Collection entries
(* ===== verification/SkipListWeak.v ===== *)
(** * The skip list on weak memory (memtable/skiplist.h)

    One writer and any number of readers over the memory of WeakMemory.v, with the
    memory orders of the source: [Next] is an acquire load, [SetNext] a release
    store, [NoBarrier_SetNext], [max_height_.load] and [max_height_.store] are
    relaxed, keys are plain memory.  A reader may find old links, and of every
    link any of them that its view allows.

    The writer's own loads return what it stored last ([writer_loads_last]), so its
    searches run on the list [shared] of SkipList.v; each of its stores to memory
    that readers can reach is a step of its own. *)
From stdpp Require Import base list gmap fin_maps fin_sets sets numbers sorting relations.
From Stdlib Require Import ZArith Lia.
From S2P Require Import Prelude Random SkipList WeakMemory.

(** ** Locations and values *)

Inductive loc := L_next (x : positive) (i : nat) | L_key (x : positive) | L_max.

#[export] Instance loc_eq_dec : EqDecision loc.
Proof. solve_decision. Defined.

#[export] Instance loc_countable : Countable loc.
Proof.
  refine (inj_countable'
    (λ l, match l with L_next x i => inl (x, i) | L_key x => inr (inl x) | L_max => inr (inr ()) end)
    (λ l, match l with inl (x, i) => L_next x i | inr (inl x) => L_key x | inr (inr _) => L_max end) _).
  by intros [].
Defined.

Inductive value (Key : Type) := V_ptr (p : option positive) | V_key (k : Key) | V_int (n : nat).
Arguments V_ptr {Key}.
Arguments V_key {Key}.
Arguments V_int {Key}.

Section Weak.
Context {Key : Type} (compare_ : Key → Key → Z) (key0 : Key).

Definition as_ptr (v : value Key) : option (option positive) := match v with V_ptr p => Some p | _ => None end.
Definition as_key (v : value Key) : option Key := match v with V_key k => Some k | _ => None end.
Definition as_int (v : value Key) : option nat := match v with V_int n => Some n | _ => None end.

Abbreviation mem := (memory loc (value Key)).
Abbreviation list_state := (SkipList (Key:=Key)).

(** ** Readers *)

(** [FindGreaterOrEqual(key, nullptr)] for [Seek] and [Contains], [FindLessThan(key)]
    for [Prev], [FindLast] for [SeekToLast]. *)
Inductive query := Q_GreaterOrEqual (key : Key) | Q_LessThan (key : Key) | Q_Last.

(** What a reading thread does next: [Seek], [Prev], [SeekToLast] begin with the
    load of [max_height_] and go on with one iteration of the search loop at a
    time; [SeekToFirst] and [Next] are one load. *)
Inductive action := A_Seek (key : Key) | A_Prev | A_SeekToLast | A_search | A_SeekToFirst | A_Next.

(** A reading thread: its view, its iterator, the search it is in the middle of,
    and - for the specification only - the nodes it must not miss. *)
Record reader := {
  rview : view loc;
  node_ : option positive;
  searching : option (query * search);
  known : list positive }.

---

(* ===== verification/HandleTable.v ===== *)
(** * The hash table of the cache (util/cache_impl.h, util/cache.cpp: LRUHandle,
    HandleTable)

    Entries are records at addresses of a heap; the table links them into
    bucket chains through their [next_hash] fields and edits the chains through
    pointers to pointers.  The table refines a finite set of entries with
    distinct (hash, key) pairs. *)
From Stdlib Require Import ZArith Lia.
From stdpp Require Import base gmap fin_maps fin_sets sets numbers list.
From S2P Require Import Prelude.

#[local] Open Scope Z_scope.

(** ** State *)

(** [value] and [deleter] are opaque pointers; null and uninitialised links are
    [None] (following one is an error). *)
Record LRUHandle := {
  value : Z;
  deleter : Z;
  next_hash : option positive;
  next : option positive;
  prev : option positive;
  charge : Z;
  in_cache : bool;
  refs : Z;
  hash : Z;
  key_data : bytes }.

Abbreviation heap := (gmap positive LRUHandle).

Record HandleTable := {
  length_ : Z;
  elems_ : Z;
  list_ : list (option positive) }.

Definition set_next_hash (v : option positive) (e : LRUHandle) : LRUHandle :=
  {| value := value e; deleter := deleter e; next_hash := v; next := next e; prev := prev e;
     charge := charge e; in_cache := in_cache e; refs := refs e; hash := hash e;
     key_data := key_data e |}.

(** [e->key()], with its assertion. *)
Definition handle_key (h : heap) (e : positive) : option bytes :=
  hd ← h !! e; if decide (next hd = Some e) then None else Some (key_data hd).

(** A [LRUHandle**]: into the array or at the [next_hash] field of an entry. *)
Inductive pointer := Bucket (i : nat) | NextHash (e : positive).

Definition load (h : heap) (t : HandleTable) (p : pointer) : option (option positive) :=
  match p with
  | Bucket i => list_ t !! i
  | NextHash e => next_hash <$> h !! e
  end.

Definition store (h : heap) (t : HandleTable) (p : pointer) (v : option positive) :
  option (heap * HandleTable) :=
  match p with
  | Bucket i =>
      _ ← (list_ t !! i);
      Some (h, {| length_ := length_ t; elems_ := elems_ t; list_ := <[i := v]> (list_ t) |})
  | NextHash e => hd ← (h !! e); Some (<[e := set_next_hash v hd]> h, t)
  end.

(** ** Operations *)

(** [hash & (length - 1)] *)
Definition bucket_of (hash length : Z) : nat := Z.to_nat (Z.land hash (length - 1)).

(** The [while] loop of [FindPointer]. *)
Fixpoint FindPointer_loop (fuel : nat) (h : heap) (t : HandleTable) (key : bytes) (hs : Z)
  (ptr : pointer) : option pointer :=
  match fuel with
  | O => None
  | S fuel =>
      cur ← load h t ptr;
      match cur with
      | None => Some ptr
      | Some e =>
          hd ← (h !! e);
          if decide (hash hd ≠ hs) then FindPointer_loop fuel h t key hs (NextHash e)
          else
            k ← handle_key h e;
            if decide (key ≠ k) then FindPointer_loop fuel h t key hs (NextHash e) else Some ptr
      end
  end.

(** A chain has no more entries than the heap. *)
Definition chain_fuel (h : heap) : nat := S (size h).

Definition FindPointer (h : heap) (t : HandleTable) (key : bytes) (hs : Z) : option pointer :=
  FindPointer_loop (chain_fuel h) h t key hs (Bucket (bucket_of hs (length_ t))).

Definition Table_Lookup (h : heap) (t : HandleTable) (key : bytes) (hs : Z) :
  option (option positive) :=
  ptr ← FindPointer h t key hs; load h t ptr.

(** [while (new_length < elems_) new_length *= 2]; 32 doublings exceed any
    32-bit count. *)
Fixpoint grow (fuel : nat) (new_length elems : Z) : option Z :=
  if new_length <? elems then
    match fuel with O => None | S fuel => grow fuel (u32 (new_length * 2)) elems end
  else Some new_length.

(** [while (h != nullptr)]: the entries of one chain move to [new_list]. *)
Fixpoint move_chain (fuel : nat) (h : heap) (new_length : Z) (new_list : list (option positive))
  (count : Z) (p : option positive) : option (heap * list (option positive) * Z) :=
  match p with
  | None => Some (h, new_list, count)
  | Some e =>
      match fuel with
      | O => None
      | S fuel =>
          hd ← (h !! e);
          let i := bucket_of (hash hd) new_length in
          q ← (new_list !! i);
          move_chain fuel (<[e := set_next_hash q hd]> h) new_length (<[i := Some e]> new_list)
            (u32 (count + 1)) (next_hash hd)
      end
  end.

▶ **TASK GOAL**
What you give back should be exactly the lines of the data above from the line with "rview : view loc;" through the line with "known : list", both of those included, and nothing more.

▶ **RESPONSE**
  rview : view loc;
  node_ : option positive;
  searching : option (query * search);
  known : list positive }.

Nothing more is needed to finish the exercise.